Here's a bad quality picture of the new fella'


----------



## callum b (Sep 8, 2008)

Hello, welcome to the forum and congrats on your new scorpion.

Yes emperors can be kept in pairs or groups. As for if gender comes into play, the only time I have had trouble when keeping emperors together is when a gravid female ate the male she was cohabiting with. Even then, this was a little out of the ordinary as many people have success keeping emperors in breeding groups with no cannibalism, but it's always a risk when keeping any scorpions together.

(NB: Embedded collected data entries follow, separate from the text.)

Definition setupMQTT : M Node unit :=
  modify (set_buffer_size 2048) >>
  modify (set_keep_alive 60) >>
  let* _ := in_world resolveMQTTServer in
  let* resolved := in_world (gets mqtt_ip_resolved) in
  (if resolved then
     let* ip := in_world (gets mqtt_server_resolved_ip) in
     modify (set_server (Some (ServerIP ip)))
   else
     let* name := in_world (gets mqtt_server_ip) in
     modify (set_server (Some (ServerName name)))) >>
  let* wifi := in_world (gets wifi_connected) in
  if wifi then reconnectMQTT else ret tt.

(** [mqttClient.loop()]: a message that waits is handed to the
    callback, one per call. *)
Definition mqttClient_loop : M Node unit :=
  let* waiting := gets inbox in
  match waiting with
  | [] => ret tt
  | (t, p) :: rest => modify (set_inbox rest) >> mqttCallback t p
  end.

Definition handleMQTTConnection : M Node unit :=
  let* connected := in_world (gets mqtt_connected) in
  if connected then
    mqttClient_loop >>
    let* now := in_world (gets millis) in
    let* last := gets lastStatusPublish in
    if wrap32 (now - last) >=? STATUS_PUBLISH_INTERVAL then
      modify (set_lastStatusPublish now) >>
      in_world publishSystemStatus
    else ret tt
  else
    let* wifi := in_world (gets wifi_connected) in
    if wifi then
      let* now := in_world (gets millis) in
      let* last := gets lastMQTTReconnect in
      if wrap32 (now - last) >=? MQTT_RECONNECT_INTERVAL then
        modify (set_lastMQTTReconnect now) >>
        reconnectMQTT
      else ret tt
    else ret tt.

(** The globals of mqtt_manager.ino at the start of [setup], for a chip
    and its surroundings. *)
Definition power_on (w : World) (mac : Z) (accepts : nat -> bool)
    (rnd : nat -> Z) (waiting : list (string * string)) (signal : Z) : Node :=
  {| world := w; efuse_mac := mac; serial_number := "";
     device_command_topic := ""; device_config_request_topic := "";
     lastMQTTReconnect := 0; lastStatusPublish := 0;
     server := None; buffer_size := 256; keep_alive := 15;
     subscribe_log := []; connect_log := [];
     broker := accepts; random := rnd; random_calls := 0;
     inbox := waiting; rssi := signal |}.

(** *** Notions for the properties *)

(** The value of a digit among 0-9 and A-F, and of a numeral in base
    16 read from the left behind the value [acc]. *)
Definition hex_value (c : ascii) : Z :=
  if code c <? 58 then code c - 48 else code c - 55.

Fixpoint parse_hex_from (acc : Z) (s : string) : Z :=
  match s with
  | EmptyString => acc
  | String c s' => parse_hex_from (acc * 16 + hex_value c) s'
  end.

Definition parse_hex (s : string) : Z := parse_hex_from 0 s.

(** The names of the enabled slots, in the order of the table. *)
Definition enabled_names (table : list ShelfConfig) : list string :=
  id <$> filter (fun c => enabled c = true) table.
(** A snapshot with one row per bucket and a duplicated (item, location). *)
Definition example_frame : DataFrame :=
  [ loaded_row "Clinic_A" "Gauze" 4 2 50;
    loaded_row "Clinic_A" "Gloves" 12 3 0;
    loaded_row "Clinic_B" "Gauze" 16 2 20;
    loaded_row "Clinic_B" "Syringes" 100 0 0;
    loaded_row "Clinic_B" "Gauze" 6 2 0 ].


(** ** Vocabulary of the statements *)

(** The loaded fields that lines 66-82 do not assign. *)
Definition unchanged_columns (loaded derived : Row) : Prop :=
  LOCATION derived = LOCATION loaded
  /\ ITEM derived = ITEM loaded
  /\ DATE derived = DATE loaded
  /\ CLOSING_STOCK derived = CLOSING_STOCK loaded
  /\ ISSUED derived = ISSUED loaded
  /\ LEAD_TIME_DAYS derived = LEAD_TIME_DAYS loaded
  /\ REORDER_LEVEL derived = REORDER_LEVEL loaded
  /\ SUGGESTED_REORDER_QTY derived = SUGGESTED_REORDER_QTY loaded.

(** Arithmetic mean of a non-empty list of rationals. *)
Definition qsum (l : list Q) : Q := fold_right Qplus 0 l.

Definition arithmetic_mean (l : list Q) : Q :=
  qsum l / inject_Z (Z.of_nat (List.length l)).

(** The horizons of the rows of a frame that carry a given (item, location). *)
Definition horizons_of (df : DataFrame) (item location : string) : list fval :=
  map DAYS_UNTIL_STOCKOUT (filter (in_group item location) df).

(** Urgency of a bucket, most urgent first. *)
Definition urgency_rank (status : string) : nat :=
  if String.eqb status "CRITICAL" then 0
  else if String.eqb status "WARNING" then 1
  else if String.eqb status "HEALTHY" then 2
  else 3.

(** The heatmap style that the legend of lines 130-136 pairs with a bucket. *)
Definition status_band (status : string) : string :=
  if String.eqb status "CRITICAL" then
    "background-color: #ff6b6b; color: white; font-weight: bold"%string
  else if String.eqb status "WARNING" then
    "background-color: #feca57; color: black; font-weight: bold"%string
  else if String.eqb status "HEALTHY" then
    "background-color: #48dbfb; color: black"%string
  else "background-color: #1dd1a1; color: white"%string.

(** * Properties *)

Local Open Scope string_scope.

(** ** Arithmetic of the derived columns *)

Lemma replace_zero_nonzero (u : Q) : Qeq_bool (replace 0 epsilon u) 0 = false.
Proof.
  unfold replace.
  destruct (Qeq_bool u 0) eqn:E; [reflexivity | exact E].
Qed.

Lemma replace_zero_cases (u : Q) :
  (u == 0 /\ replace 0 epsilon u = epsilon) \/ (~ u == 0 /\ replace 0 epsilon u = u).
Proof.
  unfold replace.
  destruct (Qeq_bool u 0) eqn:E.
  - left. split; [now apply Qeq_bool_iff | reflexivity].
  - right. split; [ | reflexivity].
    intro H. apply Qeq_bool_iff in H. congruence.
Qed.

Lemma col_div_nonzero (c : Z) (u : Q) :
  Qeq_bool u 0 = false -> col_div c u = Fin (inject_Z c / u).
Proof. intro H. unfold col_div. now rewrite H. Qed.

Lemma derive_row_days (r : Row) :
  DAYS_UNTIL_STOCKOUT (derive_row r) =
  Fin (round1 (inject_Z (CLOSING_STOCK r) / replace 0 epsilon (AVG_DAILY_USAGE r))).
Proof.
  cbn. now rewrite col_div_nonzero by apply replace_zero_nonzero.
Qed.

Lemma derive_map (df : DataFrame) : derive df = map derive_row df.
Proof. unfold derive. now rewrite !map_map. Qed.

Lemma in_derive (df : DataFrame) (r' : Row) :
  In r' (derive df) <-> exists r, In r df /\ r' = derive_row r.
Proof.
  rewrite derive_map, in_map_iff. split; intros [r [H1 H2]]; exists r; auto.
Qed.

Lemma rint_nonneg (q : Q) : 0 <= q -> (0 <= rint q)%Z.
Proof.
  intro H. unfold rint.
  assert (Hf : (0 <= Qfloor q)%Z).
  { change 0%Z with (Qfloor 0). now apply Qfloor_resp_le. }
  destruct (Qcompare _ _); [destruct (Z.even _) | | ]; lia.
Qed.

Lemma round1_nonneg (q : Q) : 0 <= q -> 0 <= round1 q.
Proof.
  intro H. unfold round1, Qle. cbn.
  assert (0 <= rint (q * 10))%Z by (apply rint_nonneg; lra).
  lia.
Qed.

Lemma Qdiv_nonneg (a b : Q) : 0 <= a -> 0 < b -> 0 <= a / b.
Proof.
  intros Ha Hb. apply Qle_shift_div_l; [exact Hb | lra].
Qed.

(** ** C1 *)

(** C1, as the code has it.  For every snapshot row with closing_stock >= 0
    and avg_daily_usage >= 0, days_until_stockout is the quotient of
    closing_stock by the usage column after [replace(0, 0.01)], rounded to
    one decimal: the divisor is 0.01 when the usage is exactly 0 and the
    usage itself otherwise.  It agrees with
    [round(closing_stock / max(avg_daily_usage, 0.01), 1)] whenever the
    usage is 0 or at least 0.01. *)
Theorem C1_days_until_stockout_formula (r : Row) :
  (0 <= CLOSING_STOCK r)%Z ->
  0 <= AVG_DAILY_USAGE r ->
  DAYS_UNTIL_STOCKOUT (derive_row r) =
    Fin (round1 (inject_Z (CLOSING_STOCK r) /
                 (if Qeq_bool (AVG_DAILY_USAGE r) 0 then epsilon
                  else AVG_DAILY_USAGE r)))
  /\ (AVG_DAILY_USAGE r == 0 \/ epsilon <= AVG_DAILY_USAGE r ->
      DAYS_UNTIL_STOCKOUT (derive_row r) =
        spec_days_until_stockout (CLOSING_STOCK r) (AVG_DAILY_USAGE r)).
Proof.
  intros _ _. rewrite derive_row_days. split.
  - reflexivity.
  - intros Hdom. unfold spec_days_until_stockout. do 3 f_equal.
    unfold Qmax, GenericMinMax.gmax.
    destruct (replace_zero_cases (AVG_DAILY_USAGE r)) as [[Hz ->] | [Hnz ->]];
      destruct (Qcompare_spec (AVG_DAILY_USAGE r) epsilon) as [He | Hl | Hg];
      try reflexivity.
    + rewrite Hz in He. discriminate He.
    + rewrite Hz in Hg. discriminate Hg.
    + destruct Hdom as [Hz | Hge]; [contradiction | ].
      exfalso. apply (Qlt_not_le _ _ Hl Hge).
Qed.
(** * coins.ipynb: Monte Carlo draws, trial accumulator and count tables

    A shallow embedding of the notebook's Python code.

    - Python values used as outcomes, names and dictionary keys are the
      tagged union [atom] (an [int] or a [str]).
    - Code that can raise runs in [res]; code that also uses the module
      level random generator runs in the state-and-exception monad [M].
    - The generator is an entropy tape: what the Mersenne Twister would
      deliver is an arbitrary sequence of integers, and the functions of
      the [random] module are written over it with the ranges the library
      documents.
    - A finite float64 cell is the rational it stands for ([Q]). The
      table formatter is there twice: with exact arithmetic
      ([dictsToTbl], [norm]), and, in the module [Float64], with the
      conversions and operations of numpy, each rounding to the nearest
      float64. The two tables agree on counts of at most 53 bits (lemma
      [float64_dictsToTbl_exact]); the statements in which rounding or
      overflow matters are about the module. *)

From Stdlib Require Import ZArith QArith Qfield Qround Qabs Lqa.
From Stdlib Require OrderedTypeEx.
From stdpp Require Import base option numbers list sorting strings pretty gmap.

#[local] Open Scope Z_scope.

(** ** Python values *)

Inductive atom : Type :=
  | AInt (z : Z)
  | AStr (s : string).

#[export] Instance atom_eq_dec : EqDecision atom.
Proof. solve_decision. Defined.

Definition atom_to_sum (a : atom) : Z + string :=
  match a with AInt z => inl z | AStr s => inr s end.

Definition atom_of_sum (x : Z + string) : atom :=
  match x with inl z => AInt z | inr s => AStr s end.

#[export] Instance atom_countable : Countable atom.
Proof.
  apply (inj_countable' atom_to_sum atom_of_sum).
  by intros [].
Defined.

(** A Python number as [Coin] receives it for its bias: an [int], or a
    [float] with the text that [%s] prints for it (float formatting is
    the interpreter's business and is carried along as data). *)
Inductive number : Type :=
  | NInt (z : Z)
  | NFloat (q : Q) (shown : string).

Tips to reduce any risk of trouble would be to house them in as large an enclosure as possible (obviously lol), provide plenty of hides, keep them well fed and watch out for any aggressive behaviour. Keeping scorpions around the same size as each other helps as well.

If you do decide to add some more scorpions, keep an eye on how they behave when introduced to each other. If they begin to attack each other then obviously seperate them.

Finally, an I'm being picky now  is that bark chips you are using as substrate? If so change it to a substrate that allows the scorpions to burrow and also holds moisture. Eco earth, peat, compost/soil (that's free of nasties) etc. all work well.


----------



## Kesterliard (Mar 27, 2012)

Thanks for your advice, really appreciate it.

The substrate is a mixture of soil and cypress mulch (about 50/50.) to allow burrowing. And sprayed every day.


----------



## callum b (Sep 8, 2008)

No worries



Kesterliard said:


> The substrate is a mixture of soil and cypress mulch (about 50/50.) to allow burrowing. And sprayed every day.


Cool :2thumb:


----------